■ YOUR TASK: Of all the lines below, output only those starting at the one with "(Burst s) x" and ending at the one with "f ← list_find", both ends included, exactly as written.

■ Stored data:
::::::::::

Definition AddGoFlags : list Flag :=
  [ StringVar "master" MasterURL
      (λ x s, mkOptions x (KubeconfigPath s) (LicenseFile s) (QPS s) (Burst s) (ResyncPeriod s)
                (MaxNumRequeues s) (NumThreads s) (metricsAddr s) (enableLeaderElection s) (probeAddr s));
    StringVar "kubeconfig" KubeconfigPath
      (λ x s, mkOptions (MasterURL s) x (LicenseFile s) (QPS s) (Burst s) (ResyncPeriod s)
                (MaxNumRequeues s) (NumThreads s) (metricsAddr s) (enableLeaderElection s) (probeAddr s));
    StringVar "license-file" LicenseFile
      (λ x s, mkOptions (MasterURL s) (KubeconfigPath s) x (QPS s) (Burst s) (ResyncPeriod s)
                (MaxNumRequeues s) (NumThreads s) (metricsAddr s) (enableLeaderElection s) (probeAddr s));
    Float64Var "qps" QPS
      (λ x s, mkOptions (MasterURL s) (KubeconfigPath s) (LicenseFile s) x (Burst s) (ResyncPeriod s)
                (MaxNumRequeues s) (NumThreads s) (metricsAddr s) (enableLeaderElection s) (probeAddr s));
    IntVar "burst" Burst
      (λ x s, mkOptions (MasterURL s) (KubeconfigPath s) (LicenseFile s) (QPS s) x (ResyncPeriod s)
                (MaxNumRequeues s) (NumThreads s) (metricsAddr s) (enableLeaderElection s) (probeAddr s));
    DurationVar "resync-period" ResyncPeriod
      (λ x s, mkOptions (MasterURL s) (KubeconfigPath s) (LicenseFile s) (QPS s) (Burst s) x
                (MaxNumRequeues s) (NumThreads s) (metricsAddr s) (enableLeaderElection s) (probeAddr s));
    StringVar "metrics-bind-address" metricsAddr
      (λ x s, mkOptions (MasterURL s) (KubeconfigPath s) (LicenseFile s) (QPS s) (Burst s) (ResyncPeriod s)
                (MaxNumRequeues s) (NumThreads s) x (enableLeaderElection s) (probeAddr s));
    StringVar "health-probe-bind-address" probeAddr
      (λ x s, mkOptions (MasterURL s) (KubeconfigPath s) (LicenseFile s) (QPS s) (Burst s) (ResyncPeriod s)
                (MaxNumRequeues s) (NumThreads s) (metricsAddr s) (enableLeaderElection s) x);
    BoolVar "leader-elect" enableLeaderElection
      (λ x s, mkOptions (MasterURL s) (KubeconfigPath s) (LicenseFile s) (QPS s) (Burst s) (ResyncPeriod s)
                (MaxNumRequeues s) (NumThreads s) (metricsAddr s) x (probeAddr s)) ].

(** The flags of the command line, in order, with their values parsed; [None]
    for a flag that is not defined or a value of another type. *)
Definition set_flag (s : OperatorOptions) (name : string) (v : FlagValue) : option OperatorOptions :=
  f ← list_find (λ f, flag_name f = name) AddGoFlags; flag_set f.2 v s.

Fixpoint parse_flags (args : list (string * FlagValue)) (s : OperatorOptions)
    : option OperatorOptions :=
  match args with
  | [] => Some s
  | (name, v) :: rest => s' ← set_flag s name v; parse_flags rest s'
  end.

(** ** Calls of the process *)

(** [rest.Config]; what [Run] does not touch is [cfg_rest]. *)
Record Config := mkConfig { cfg_rest : string; cfg_QPS : spec_float; cfg_Burst : Z }.

(** [manager.Options]; the scheme and [NewClient] are the same in every run. *)
Record ManagerOptions := mkManagerOptions {
  Metrics_BindAddress : string;
  Cache_SyncPeriod : Z;
  HealthProbeBindAddress : string;
  LeaderElection : bool;
  LeaderElectionID : string
}.

(** The reconcilers, by the type they are [For]. *)
Inductive Reconciler := DriverReconciler | MachineReconciler.

Inductive SetupCall :=
| NewManager (cfg : Config) (opts : ManagerOptions)
| CompleteController (For_ : string) (r : Reconciler)
| AddHealthzCheck (name : string)
| AddReadyzCheck (name : string)
| StartManager.

Inductive SetupEvent :=
| EvBuildConfig (masterUrl kubeconfigPath : string) (answer : Res Config)
| EvCall (c : SetupCall) (answer : option error).

Record Runtime (W : Type) := mkRuntime {
  build_config : string → string → W → Res Config * W;
  answer_call : SetupCall → W → option error * W
}.
Arguments mkRuntime {W} _ _.
Arguments build_config {W} _ _ _ _.
Arguments answer_call {W} _ _ _.

(** A computation returns or ends the process. *)
Inductive Ended (A : Type) :=
| Returned (a : A)
| Exited (code : Z).
Arguments Returned {A} _.
Arguments Exited {A} _.

Definition P (W A : Type) : Type := W * list SetupEvent → Ended A * (W * list SetupEvent).

#[export] Instance P_ret W : MRet (P W) := λ A a s, (Returned a, s).
#[export] Instance P_bind W : MBind (P W) := λ A B k m s,
  match m s with
  | (Returned a, s') => k a s'
  | (Exited c, s') => (Exited c, s')
  end.

Definition os_Exit {W A} (code : Z) : P W A := λ s, (Exited code, s).

(** [klog.Fatalf] logs and exits. *)
Definition klog_Fatal {W A} : P W A := os_Exit 255.

Section Run.
Context {W : Type} (rt : Runtime W).

Definition BuildConfigFromFlags (masterUrl kubeconfigPath : string) : P W (Res Config) := λ s,
  let '(r, w) := build_config rt masterUrl kubeconfigPath s.1 in
  (Returned r, (w, s.2 ++ [EvBuildConfig masterUrl kubeconfigPath r])).

Definition perform (c : SetupCall) : P W (option error) := λ s,
  let '(r, w) := answer_call rt c s.1 in (Returned r, (w, s.2 ++ [EvCall c r])).

(** [SetupWithManager] of the two reconcilers. *)
Definition Driver_SetupWithManager : P W (option error) :=
  perform (CompleteController "Driver" DriverReconciler).
Definition Machine_SetupWithManager : P W (option error) :=
  perform (CompleteController "Machine" MachineReconciler).

(** [if err != nil { setupLog.Error(...); os.Exit(1) }] *)
Definition exit_on_error (err : option error) : P W unit :=
  match err with Some _ => os_Exit 1 | None => mret tt end.

Definition Run (s : OperatorOptions) : P W (option error) :=
  r ← BuildConfigFromFlags (MasterURL s) (KubeconfigPath s);
  cfg ← match r with inr _ => klog_Fatal | inl cfg => mret cfg end;
  let cfg := mkConfig (cfg_rest cfg) (float32 (QPS s)) (Burst s) in
  let syncPeriod := time_Second * 60 in
  err ← perform (NewManager cfg
    {| Metrics_BindAddress := ""; Cache_SyncPeriod := syncPeriod;
       HealthProbeBindAddress := probeAddr s; LeaderElection := enableLeaderElection s;
       LeaderElectionID := "54995429.klusters.dev" |});
  _ ← exit_on_error err;
  err ← Driver_SetupWithManager;
  _ ← exit_on_error err;
  err ← Machine_SetupWithManager;
  _ ← exit_on_error err;
  err ← perform (AddHealthzCheck "healthz");
  _ ← exit_on_error err;
  err ← perform (AddReadyzCheck "readyz");
  _ ← exit_on_error err;
  err ← perform StartManager;
  _ ← exit_on_error err;
  mret None.

(** The [run] command: the options are made, their flags are set from the
    command line, and [RunE] runs them. *)
Definition NewCmdRun (args : list (string * FlagValue)) : P W (option error) :=
  match parse_flags args NewOperatorOptions with
  | None => mret (Some (errorString "invalid flag"))
  | Some o => Run o
  end.

(** [main]: the code the process exits with. *)
Definition main (args : list (string * FlagValue)) (s : W * list SetupEvent)
    : Z * (W * list SetupEvent) :=
  match NewCmdRun args s with
  | (Exited code, s') => (code, s')
  | (Returned (Some _), s') => (1, s')
  | (Returned None, s') => (0, s')
  end.
End Run.

(** ** The version *)

(** The variables of [version.go], which the linker sets, and their copy in the
    version package. *)
Record version := mkVersion {
  Version : string; VersionStrategy : string; GitTag : string; GitBranch : string;
  CommitHash : string; CommitTimestamp : string; GoVersion : string; Compiler : string;
  Platform : string
}.

Definition zero_version : version := mkVersion "" "" "" "" "" "" "" "" "".

(** The assignments of [init], in order, on the version package's variable. *)
Definition version_init (build v : version) : version :=
  let v := mkVersion (Version build) (VersionStrategy v) (GitTag v) (GitBranch v) (CommitHash v) (CommitTimestamp v) (GoVersion v) (Compiler v) (Platform v) in
  let v := mkVersion (Version v) (VersionStrategy build) (GitTag v) (GitBranch v) (CommitHash v) (CommitTimestamp v) (GoVersion v) (Compiler v) (Platform v) in
  let v := mkVersion (Version v) (VersionStrategy v) (GitTag build) (GitBranch v) (CommitHash v) (CommitTimestamp v) (GoVersion v) (Compiler v) (Platform v) in
  let v := mkVersion (Version v) (VersionStrategy v) (GitTag v) (GitBranch build) (CommitHash v) (CommitTimestamp v) (GoVersion v) (Compiler v) (Platform v) in
  let v := mkVersion (Version v) (VersionStrategy v) (GitTag v) (GitBranch v) (CommitHash build) (CommitTimestamp v) (GoVersion v) (Compiler v) (Platform v) in
  let v := mkVersion (Version v) (VersionStrategy v) (GitTag v) (GitBranch v) (CommitHash v) (CommitTimestamp build) (GoVersion v) (Compiler v) (Platform v) in
  let v := mkVersion (Version v) (VersionStrategy v) (GitTag v) (GitBranch v) (CommitHash v) (CommitTimestamp v) (GoVersion build) (Compiler v) (Platform v) in
  let v := mkVersion (Version v) (VersionStrategy v) (GitTag v) (GitBranch v) (CommitHash v) (CommitTimestamp v) (GoVersion v) (Compiler build) (Platform v) in
  mkVersion (Version v) (VersionStrategy v) (GitTag v) (GitBranch v) (CommitHash v) (CommitTimestamp v) (GoVersion v) (Compiler v) (Platform build).

(** [version.Print]: the lines it prints. *)
Definition Print_version (v : version) : list string :=
  [ "Version = " +:+ Version v; "VersionStrategy = " +:+ VersionStrategy v; "GitTag = " +:+ GitTag v;
    "GitBranch = " +:+ GitBranch v; "CommitHash = " +:+ CommitHash v;
    "CommitTimestamp = " +:+ CommitTimestamp v ]
  ++ (if str_empty (GoVersion v) then [] else ["GoVersion = " +:+ GoVersion v])
  ++ (if str_empty (Compiler v) then [] else ["Compiler = " +:+ Compiler v])
  ++ (if str_empty (Platform v) then [] else ["Platform = " +:+ Platform v]).

(** Every variable arrives where it belongs, whatever was there. *)
Lemma version_init_eq build v : version_init build v = build.
Proof. by destruct build. Qed.

(** The report tells builds apart: no two builds print the same lines. *)
Lemma Print_version_inj v v' : Print_version v = Print_version v' → v = v'.
Proof.
  unfold Print_version, str_empty. intros Heq. destruct v, v'. simpl in Heq.
  injection Heq. clear Heq. intros Heq; intros; subst. revert Heq.
  repeat case_bool_decide; intros Heq; simplify_eq/=; done.
Qed.

(** ** The scheme knows the API *)

Lemma server_scheme_kinds clientgo t :
  t ∈ SchemeBuilder →
  server_scheme clientgo !! t = Some (mkGVK GroupVersion_Group GroupVersion_Version t).
Proof.
  unfold server_scheme, AddToScheme, SchemeBuilder. simpl. intros Ht.
  repeat (apply elem_of_cons in Ht as [->|Ht]; [by simplify_map_eq|]). by apply elem_of_nil in Ht.
Qed.

(** The group of the API is not an official one, so [CreateOrPatch] on a
    machine sends merge patches. *)
Lemma machine_merge_patch clientgo gvk :
  server_scheme clientgo !! "Machine" = Some gvk → isOfficialTypes (gvk_Group gvk) = false.
Proof. rewrite server_scheme_kinds by (unfold SchemeBuilder; set_solver). by intros [= <-]. Qed.

(** ** Flags *)

(** The flags are lenses on different fields. *)
Lemma flag_set_get f v s s' : f ∈ AddGoFlags → flag_set f v s = Some s' → flag_get f s' = v.
Proof.
  unfold AddGoFlags. intros Hf Hs.
  repeat (apply elem_of_cons in Hf as [->|Hf]; [destruct v; simplify_eq/=; done|]).
  by apply elem_of_nil in Hf.
Qed.

Lemma flag_set_other f g v s s' :
  f ∈ AddGoFlags → g ∈ AddGoFlags → flag_name f ≠ flag_name g → flag_set f v s = Some s' →
  flag_get g s' = flag_get g s.
Proof.
  unfold AddGoFlags. intros Hf Hg Hne Hs.
  repeat (apply elem_of_cons in Hf as [->|Hf];
    [destruct v; simplify_eq/=;
     repeat (apply elem_of_cons in Hg as [->|Hg]; [done|]); by apply elem_of_nil in Hg|]).
  by apply elem_of_nil in Hf.
Qed.

Lemma set_flag_Some s name v s' :
  set_flag s name v = Some s' →
  ∃ f, f ∈ AddGoFlags ∧ flag_name f = name ∧ flag_set f v s = Some s'.
Proof.
  intros ([i f] & (Hi & Hn & _)%list_find_Some & Hs)%bind_Some. exists f.
  split_and!; [by eapply list_elem_of_lookup_2|done|done].
Qed.

(** The value of a flag after the command line: the last one given. *)
Definition last_value (name : string) (args : list (string * FlagValue)) (default : FlagValue)
    : FlagValue :=
  foldl (λ v a, if decide (a.1 = name) then a.2 else v) default args.

Lemma parse_flags_value f args : ∀ s s',
  f ∈ AddGoFlags → parse_flags args s = Some s' →
  flag_get f s' = last_value (flag_name f) args (flag_get f s).
Proof.
  induction args as [|[name v] args IH]; intros s s' Hf; simpl; [by intros [= ->]|].
  intros (s1 & (g & Hg & <- & Hs)%set_flag_Some & Hp)%bind_Some. rewrite (IH s1 s' Hf Hp). f_equal.
  case_decide as Hn.
  - pose proof (flag_set_get g v s s1 Hg Hs) as <-. f_equal.
    clear -Hf Hg Hn. unfold AddGoFlags in *.
    repeat (apply elem_of_cons in Hf as [->|Hf];
      [repeat (apply elem_of_cons in Hg as [->|Hg]; [done|]); by apply elem_of_nil in Hg|]).
    by apply elem_of_nil in Hf.
  - by eapply flag_set_other.
Qed.

(** ** The start *)

(** What [Run] calls after the configuration was read, in order. *)
Definition startup_calls (s : OperatorOptions) (cfg : Config) : list SetupCall :=
  [ NewManager (mkConfig (cfg_rest cfg) (float32 (QPS s)) (Burst s))
      (mkManagerOptions "" 60000000000 (probeAddr s) (enableLeaderElection s) "54995429.klusters.dev");
    CompleteController "Driver" DriverReconciler;
    CompleteController "Machine" MachineReconciler;
    AddHealthzCheck "healthz"; AddReadyzCheck "readyz"; StartManager ].

Definition succeeded (c : SetupCall) : SetupEvent := EvCall c None.

Section Startup.
Context {W : Type} (rt : Runtime W).

Fixpoint run_all (cs : list SetupCall) : P W (option error) :=
  match cs with
  | [] => mret None
  | c :: cs => err ← perform rt c; _ ← exit_on_error err; run_all cs
  end.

::::::::::

■ TASK OUTPUT:
      (λ x s, mkOptions (MasterURL s) (KubeconfigPath s) (LicenseFile s) (QPS s) (Burst s) x
                (MaxNumRequeues s) (NumThreads s) (metricsAddr s) (enableLeaderElection s) (probeAddr s));
    StringVar "metrics-bind-address" metricsAddr
      (λ x s, mkOptions (MasterURL s) (KubeconfigPath s) (LicenseFile s) (QPS s) (Burst s) (ResyncPeriod s)
                (MaxNumRequeues s) (NumThreads s) x (enableLeaderElection s) (probeAddr s));
    StringVar "health-probe-bind-address" probeAddr
      (λ x s, mkOptions (MasterURL s) (KubeconfigPath s) (LicenseFile s) (QPS s) (Burst s) (ResyncPeriod s)
                (MaxNumRequeues s) (NumThreads s) (metricsAddr s) (enableLeaderElection s) x);
    BoolVar "leader-elect" enableLeaderElection
      (λ x s, mkOptions (MasterURL s) (KubeconfigPath s) (LicenseFile s) (QPS s) (Burst s) (ResyncPeriod s)
                (MaxNumRequeues s) (NumThreads s) (metricsAddr s) x (probeAddr s)) ].

(** The flags of the command line, in order, with their values parsed; [None]
    for a flag that is not defined or a value of another type. *)
Definition set_flag (s : OperatorOptions) (name : string) (v : FlagValue) : option OperatorOptions :=
  f ← list_find (λ f, flag_name f = name) AddGoFlags; flag_set f.2 v s.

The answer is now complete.